Coalition C64 rejette le dialogue national en rdc : la crise politique s’aggrave

coalition C64 rejette le dialogue national en rdc : la crise politique s’aggrave

coalition C64 rejette le dialogue national en rdc : la crise politique s'aggrave

À Kinshasa, les tensions montent d’un cran. La coalition C64, regroupant plusieurs partis d’opposition, a clairement indiqué son refus catégorique du dialogue national lancé par le président Félix Tshisekedi. Pour ses membres, cette initiative n’est qu’une manœuvre politique masquant l’incapacité du pouvoir à répondre aux véritables urgences du pays.

Martin Fayulu, porte-parole de la coalition, a livré une déclaration sans ambiguïté lors d’une conférence de presse tenue après cinq heures de concertation. Ses propos sont sans appel : « Le peuple congolais n’est pas dupe. Les appels répétés au dialogue de Félix Tshisekedi ne traitent ni la guerre dans l’Est, ni l’insécurité généralisée, ni la crise sanitaire persistante, ni la précarité économique qui frappe les ménages. Ces consultations ne sont qu’un écran de fumée pour détourner l’attention des Congolais de l’essentiel. »

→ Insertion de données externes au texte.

Lemma sys_step_ok y y' : process_ok y -> sys_step y y' -> process_ok y'.
Proof.
  intros Hy Hs. destruct Hs as [w h st s r w' Hr|w h st s e w' Hr|w h st w' Hr|w s h st record ann p s' r w' Ha Hk Hr
    |w s h st record ann p w' Ha Hk Hr|w s h st|w h st c Hc|w w' p h st He].
  - destruct Hy as (l & ns & Hi). exact (proj2 (start_ok _ _ _ _ _ _ _ Hi Hr) s r eq_refl).
  - destruct Hy as (l & ns & Hi). apply inv_stopped. by apply (start_ok _ _ _ _ _ _ _ Hi Hr).
  - destruct Hy as (l & ns & Hi). apply inv_stopped. by apply (start_ok _ _ _ _ _ _ _ Hi Hr).
  - destruct Hy as [Hid Hy]. exact (proj2 (record_ok _ _ _ _ _ _ _ _ _ Hid Hy Ha Hk Hr) s' r eq_refl).
  - destruct Hy as [Hid Hy]. apply inv_stopped. by apply (record_ok _ _ _ _ _ _ _ _ _ Hid Hy Ha Hk Hr).
  - destruct Hy as [Hid Hy]. by apply inv_stopped, (state_died _ _ s).
  - destruct Hy as (l & ns & Hi). exists l, ns. apply inv_file; [done| |constructor]. cbn in *.
    destruct Hc as [<-|Hc]; [apply Hi|]. pose proof (iv_survive _ _ _ _ _ _ _ Hi) as Hv. rewrite Forall_forall in Hv.
    by apply Hv, list_elem_of_In.
  - destruct p as [s|]; cbn in *.
    + destruct Hy as [Hid (open & ns & f & v & Hh & Hok)]. split; [done|]. exists open, ns, f, v. split; [|done].
      by eapply holds_step; [apply lasting_any| |].
    + destruct Hy as (l & ns & Hi). destruct (inv_env _ _ _ _ _ _ _ _ Hi He) as (l' & _ & Hi' & _). by exists l', ns.
Qed.

Lemma at_start_ok s : sv_log s l0 -> process_ok (at_start s).
Proof.
  intros Hl. exists l0, []. split; cbn; [done|done|constructor|constructor|constructor| |done|done|constructor].
  intros k Hk. unfold base in *. lia.
Qed.
Lemma tree_insert_after_spec (dst : ptr) (tS : tree) (l : list tree) (l' : list ptr) :
  insert_after (map root l) dst (root tS) = Some l' →
  map root (tree_insert_after dst tS l) = l' ∧
  (∀ x, x ∈ tree_insert_after dst tS l → x = tS ∨ x ∈ l) ∧
  flat_map preorder (tree_insert_after dst tS l) ≡ₚ flat_map preorder l ++ preorder tS.
Proof.
  revert l'. induction l as [|x l IH]; intros l' Hl'; [done|]. simpl in *.
  destruct (decide (root x = dst)) as [Heq|Hne].
  - injection Hl' as <-. split_and!; [done| |].
    + intros y [->|[->|Hy]%elem_of_cons]%elem_of_cons;
        [right; apply elem_of_cons; by left | by left | right; apply elem_of_cons; by right].
    + simpl. rewrite <- !app_assoc. apply Permutation_app_head, Permutation_app_comm.
  - destruct (insert_after (map root l) dst (root tS)) as [r|] eqn:Hr; [|done].
    injection Hl' as <-. destruct (IH r eq_refl) as (Hroots & Helem & Hperm). split_and!.
    + simpl. by rewrite Hroots.
    + intros y [->|Hy]%elem_of_cons; [right; apply elem_of_cons; by left|].
      destruct (Helem y Hy) as [->|?]; [by left | right; apply elem_of_cons; by right].
    + simpl. rewrite Hperm. by rewrite <- !app_assoc.
Qed.

(** ** Adding a collection *)

(** The master of an owner is read off the scenes and groups only. *)
Lemma master_from_id_frame id w w' m :
  collection_master_from_id id w = Some (m, w) →
  scenes w' = scenes w → groups w' = groups w →
  collection_master_from_id id w' = Some (m, w').
Proof.
  intros Hm Hs Hg. destruct id as [scene|g|ob]; simpl in *.
  - unfold bind, load_scene in *. rewrite Hs.
    destruct (scenes w !! scene); simpl in *; [|done]. unfold ret in *. congruence.
  - unfold bind, load_group in *. rewrite Hg.
    destruct (groups w !! g); simpl in *; [|done]. unfold ret in *. congruence.
  - done.
Qed.
Lemma iter_crc_shift_lxor n a b :
  Nat.iter n crc_shift (N.lxor a b) = N.lxor (Nat.iter n crc_shift a) (Nat.iter n crc_shift b).
Proof. induction n as [|n IH]; [done|]. rewrite !Nat.iter_succ, IH. apply crc_shift_lxor. Qed.

Lemma iter_crc_shift_shiftl n v : Nat.iter n crc_shift (N.shiftl v (N.of_nat n)) = v.
Proof.
  revert v. induction n as [|n IH]; intros v; [by cbn; rewrite N.shiftl_0_r|].
  rewrite Nat.iter_succ, Nat2N.inj_succ, <- N.add_1_l, <- N.shiftl_shiftl, IH. unfold crc_shift.
  rewrite <- N.bit0_odd, N.shiftl_spec_low by lia. rewrite N.shiftr_shiftl_l by lia. by rewrite N.shiftl_0_r.
Qed.

Lemma testbit_small a i k : (a < 2 ^ k)%N -> (k <= i)%N -> N.testbit a i = false.
Proof.
  intros Ha Hi. destruct (decide (a = 0%N)) as [->|Hz]; [apply N.bits_0|].
  apply N.bits_above_log2. apply (N.lt_le_trans _ k); [|done]. apply N.log2_lt_pow2; [lia|done].
Qed.

Lemma add_shiftl_lxor a b : (a < 256)%N -> (a + 256 * b)%N = N.lxor a (N.shiftl b 8).
Proof.
  intros Ha. rewrite <- N.add_nocarry_lxor; [rewrite N.shiftl_mul_pow2; change (2 ^ 8)%N with 256%N; lia|].
  apply N.bits_inj. intros i. rewrite N.land_spec, N.bits_0. destruct (N.ltb_spec i 8) as [Hi|Hi].
  - by rewrite N.shiftl_spec_low, andb_false_r by done.
  - by rewrite (testbit_small a i 8).
Qed.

Les leaders de la C64 dénoncent une stratégie délibérée visant à prolonger le mandat du président au-delà de 2028. Selon eux, Félix Tshisekedi instrumentalise la situation sécuritaire à l’Est pour justifier une mainmise prolongée sur le pouvoir. « Le pouvoir cynique cherche à balkaniser davantage la RDC en exploitant la souffrance de sa population, dans un scénario où le second mandat s’achève dans 754 jours », ont-ils souligné.

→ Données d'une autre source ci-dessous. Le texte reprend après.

(* ===== verification/Slice.v ===== *)
(** * The slice routines of the Rust standard library the code relies on

    [binary_search_by], [partition_point] and [select_nth_unstable] as the
    standard library runs them, with the lemmas that give their results on
    ordered or partitioned slices. [slice_get] is [slice.get] at a [u64]
    offset. *)

From stdpp Require Import base numbers sorting list.
From S2P Require Import Prelude.

Section binary_search.
Context {A : Type} (cmp : A -> comparison).

(** The loop of [binary_search_by]: it keeps halving without an early exit. *)
Fixpoint binary_search_loop (fuel : nat) (l : list A) (base size : nat) : nat :=
  match fuel with
  | O => base
  | S fuel' =>
      if (1 <? size)%nat then
        let half := (size / 2)%nat in
        let mid := (base + half)%nat in
        let base' := match l !! mid with
                     | Some x => match cmp x with Gt => base | _ => mid end
                     | None => base
                     end in
        binary_search_loop fuel' l base' (size - half)
      else base
  end.

(** [Ok position] or [Err insertion_point]. *)
Definition binary_search_by (l : list A) : nat + nat :=
  match length l with
  | O => inr 0%nat
  | size =>
      let base := binary_search_loop size l 0 size in
      match l !! base with
      | None => inr base
      | Some x =>
          match cmp x with
          | Eq => inl base
          | Lt => inr (S base)
          | Gt => inr base
          end
      end
  end.

(** The elements that are not [Gt] form the prefix of length [k]. *)
Definition not_greater_prefix (l : list A) (k : nat) : Prop :=
  (k <= length l)%nat /\ forall i x, l !! i = Some x -> (cmp x <> Gt <-> (i < k)%nat).

Lemma binary_search_loop_spec l k fuel base size :
  not_greater_prefix l k ->
  (size <= fuel)%nat -> (1 <= size)%nat -> (base + size <= length l)%nat ->
  (base = 0 \/ base < k)%nat -> (k <= base + size)%nat ->
  binary_search_loop fuel l base size = (k - 1).
Proof.
  intros [Hk Hc]. revert base size.
  induction fuel as [|fuel IH]; cbn [binary_search_loop]; intros base size Hf Hs Hb H0 Hle; [lia|].
  destruct (Nat.ltb_spec 1 size) as [Hlt|Hge]; [|lia].
  assert (1 <= size / 2 /\ 2 * (size / 2) <= size)%nat as [Hh1 Hh2].
  { pose proof (Nat.div_mod_eq size 2). pose proof (Nat.mod_upper_bound size 2). lia. }
  destruct (lookup_lt_is_Some_2 l (base + size / 2)) as [x Hx]; [lia|]. rewrite Hx.
  specialize (Hc _ _ Hx).
  assert (cmp x = Gt -> k <= base + size / 2)%nat.
  { intros HG. rewrite HG in Hc. destruct (decide (base + size / 2 < k)%nat); [naive_solver|lia]. }
  assert (cmp x <> Gt -> base + size / 2 < k)%nat by naive_solver.
  destruct (cmp x); apply IH; try lia; try (right; auto; fail); specialize (H eq_refl); lia.
Qed.

Lemma binary_search_by_spec l k :
  not_greater_prefix l k -> (0 < length l)%nat ->
  binary_search_by l =
    match l !! (k - 1) with
    | Some x => match cmp x with Eq => inl (k - 1) | Lt => inr (S (k - 1))
                | Gt => inr (k - 1) end
    | None => inr (k - 1)
    end.
Proof.
  intros Hp Hl. unfold binary_search_by. destruct (length l) as [|n] eqn:Hn; [lia|].
  assert (k <= S n)%nat by (rewrite <- Hn; apply Hp).
  by rewrite (binary_search_loop_spec l k) by (done || lia).
Qed.
End binary_search.

Definition partition_point {A} (pred : A -> bool) (l : list A) : nat :=
  match binary_search_by (fun x => if pred x then Lt else Gt) l with
  | inl i => i
  | inr i => i
  end.

Lemma partition_point_app {A} (pred : A -> bool) (l1 l2 : list A) :
  Forall (fun x => pred x = true) l1 -> Forall (fun x => pred x = false) l2 ->
  partition_point pred (l1 ++ l2) = length l1.
Proof.
  intros H1 H2. unfold partition_point.
  destruct (decide (length (l1 ++ l2) = 0)%nat) as [H0|H0].
  { rewrite length_app in H0. destruct l1, l2; cbn in *; try lia. }
  assert (not_greater_prefix (fun x => if pred x then Lt else Gt) (l1 ++ l2) (length l1)) as Hp.
  { split; [rewrite length_app; lia|]. intros i x Hx.
    apply lookup_app_Some in Hx as [Hx|[Hge Hx]].
    - rewrite (Forall_lookup_1 _ _ _ _ H1 Hx). apply lookup_lt_Some in Hx. naive_solver.
    - rewrite (Forall_lookup_1 _ _ _ _ H2 Hx). split; [done|lia]. }
  rewrite (binary_search_by_spec _ _ _ Hp) by lia.
  destruct (decide (length l1 = 0)%nat) as [Hl1|Hl1].
  - destruct l1; [|done]. destruct l2 as [|y l2]; [done|].
    inversion H2 as [|? ? Hy _]. cbn. by rewrite Hy.
  - destruct (lookup_lt_is_Some_2 l1 (length l1 - 1)) as [x Hx]; [lia|].
    rewrite lookup_app_l, Hx by lia. rewrite (Forall_lookup_1 _ _ _ _ H1 Hx). lia.
Qed.

(** The [u64] offset is compared with the length before it becomes a position. *)
Definition slice_get {A} (l : list A) (i : N) : option A :=
  if (i <? N.of_nat (length l))%N then l !! N.to_nat i else None.

Lemma slice_get_lookup {A} (l : list A) i : slice_get l i = l !! N.to_nat i.
Proof.
  unfold slice_get. destruct (N.ltb_spec i (N.of_nat (length l))); [done|].
  symmetry. apply lookup_ge_None. lia.
Qed.

(** [slice.select_nth_unstable(k)] puts the [k]-th smallest element at [k]; the
    code reads only that element. *)
Definition select_nth (l : list N) (k : nat) : option N := merge_sort N.le l !! k.

#[global] Arguments binary_search_by : simpl never.
#[global] Arguments partition_point : simpl never.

Face à cette escalade, la coalition annonce une mobilisation citoyenne sans précédent. Un appel à une grande marche nationale est lancé pour le 15 septembre prochain, afin d’exprimer le rejet des manœuvres politiques jugées antidémocratiques. La population est invitée à se rassembler massivement pour faire entendre sa voix contre les dérives du régime.

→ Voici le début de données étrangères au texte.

Record MembershipTransitionEvidence := mkMembershipTransitionEvidence {
  ev_scope : MembershipScope;
  ev_transition : MembershipTransitionKind;
  ev_before_voters : list N;
  ev_after_voters : list N;
  ev_before_learners : list N;
  ev_after_learners : list N;
  ev_leader_before : option N;
  ev_leader_after : option N;
  ev_failed_or_removed_nodes : list N;
  ev_added_nodes : list N;
  ev_caught_up_nodes : list N;
  ev_commit_index_before : N;
  ev_commit_index_after : N;
  ev_applied_index_after : N;
  ev_joint_consensus_used : bool;
  ev_old_majority_preserved : bool;
  ev_new_majority_reached : bool;
  ev_joint_old_quorum_size : nat;
  ev_joint_new_quorum_size : nat;
  ev_joint_acknowledged_voters : list N;
  ev_joint_old_majority_acked : bool;
  ev_joint_new_majority_acked : bool;
  ev_stale_leader_rejected : bool;
  ev_read_index_validated_after : bool;
  ev_write_validated_after : bool;
  ev_snapshot_floor_preserved : bool;
  ev_secondary_replication_visible : bool;
  ev_scheduler_generation_advanced : bool;
  ev_blockers : list string
}.

Record MembershipTransitionDecision := mkMembershipTransitionDecision {
  td_scope : MembershipScope;
  td_transition : MembershipTransitionKind;
  td_ready : bool;
  td_missing : list string
}.

Record MembershipReadinessReport := mkMembershipReadinessReport {
  mrr_ready : bool;
  mrr_satisfied : list string;
  mrr_missing : list string;
  mrr_decisions : list MembershipTransitionDecision
}.
(** [.iter().map(|entry| entry.payload.len() as u64).sum()]. *)
Definition payload_bytes (l : list LogEntry) : N := (sum_N (payload_len <$> l) `mod` u64_modulus)%N.

Definition log_position (n : Node) (log_index : LogIndex) : option nat :=
  first_index ← entry_index <$> head (nd_log n);
  offset ← checked_sub log_index first_index;
  if bool_decide (entry_index <$> slice_get (nd_log n) offset = Some log_index)
  then Some (N.to_nat offset)
  else match binary_search_by (fun e => (entry_index e ?= log_index)%N) (nd_log n) with
       | inl i => Some i
       | inr _ => None
       end.

Definition log_position_at_or_after (n : Node) (log_index : LogIndex) : option nat :=
  match last (nd_log n) with
  | None => None
  | Some e =>
      if (entry_index e <? log_index)%N then None
      else Some (partition_point (fun e => (entry_index e <? log_index)%N) (nd_log n))
  end.

Definition truncate_log_at (position : nat) (n : Node) : Node :=
  let released := payload_bytes (drop position (nd_log n)) in
  n <| nd_retained_log_bytes ::= (fun b => saturating_sub b released) |>
    <| nd_log ::= take position |>.

Definition discard_log_through (log_index : LogIndex) (n : Node) : nat * Node :=
  let cut := partition_point (fun e => (entry_index e <=? log_index)%N) (nd_log n) in
  if (cut =? 0)%nat then (0%nat, n)
  else
    let released := payload_bytes (take cut (nd_log n)) in
    (cut, n <| nd_retained_log_bytes ::= (fun b => saturating_sub b released) |>
            <| nd_log ::= drop cut |>).

Definition set_log (log : list LogEntry) (n : Node) : Node :=
  n <| nd_retained_log_bytes := payload_bytes log |> <| nd_log := log |>.

Definition log_entries (n : Node) : list LogEntry := nd_log n.
Definition log_entries_from (n : Node) (position : nat) : list LogEntry := drop position (nd_log n).

Definition log_term_at (n : Node) (log_index : LogIndex) : option Term :=
  if (log_index =? 0)%N then Some 0%N
  else
    let from_log :=
      position ← log_position n log_index;
      entry_term <$> nd_log n !! position in
    match nd_installed_snapshot n with
    | Some snapshot =>
        if (snap_index snapshot =? log_index)%N
        then Some (lid_term (snap_last_log_id snapshot)) else from_log
    | None => from_log
    end.

Definition is_fresh_candidate_log (n : Node) (candidate_last_log_id : option LogId) : bool :=
  let candidate := default (mkLogId 0 0) candidate_last_log_id in
  let local_index := match_index n in
  let local_term := default 0%N (log_term_at n local_index) in
  (local_term <? lid_term candidate)%N
  || ((lid_term candidate =? local_term)%N && (local_index <=? lid_index candidate)%N).

(** [retained_log_bytes.saturating_add(..)] and [log.push(entry)]. *)
Definition push_entry (entry : LogEntry) (n : Node) : Node :=
  n <| nd_retained_log_bytes ::= (fun b => b +s payload_len entry) |>
    <| nd_log ::= (fun l => l ++ [entry]) |>.

Definition append_entry (entry : LogEntry) (n : Node) : Node :=
  let extends_tail :=
    match last (nd_log n) with
    | None => true
    | Some e => (entry_index e <? entry_index entry)%N
    end in
  if extends_tail then push_entry entry n
  else
    match log_position n (entry_index entry) with
    | None => push_entry entry n
    | Some position =>
        if bool_decide (entry_term <$> nd_log n !! position = Some (entry_term entry)) then n
        else if (entry_index entry <=? nd_commit_index n)%N then n
        else push_entry entry (truncate_log_at position n)
    end.

Definition truncate_log_from (log_index : LogIndex) (n : Node) : Node :=
  if (log_index <=? nd_commit_index n)%N then n
  else match log_position_at_or_after n log_index with
       | Some position => truncate_log_at position n
       | None => n
       end.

Pascal Mulegwa, notre envoyé spécial à Kinshasa, confirme l’ampleur de la crise. Les rues de la capitale restent sous haute tension, tandis que les partis d’opposition multiplient les déclarations pour alerter sur le risque d’un glissement autoritaire. La situation, déjà fragile, pourrait basculer dans un chaos politique si aucune solution inclusive n’émerge rapidement.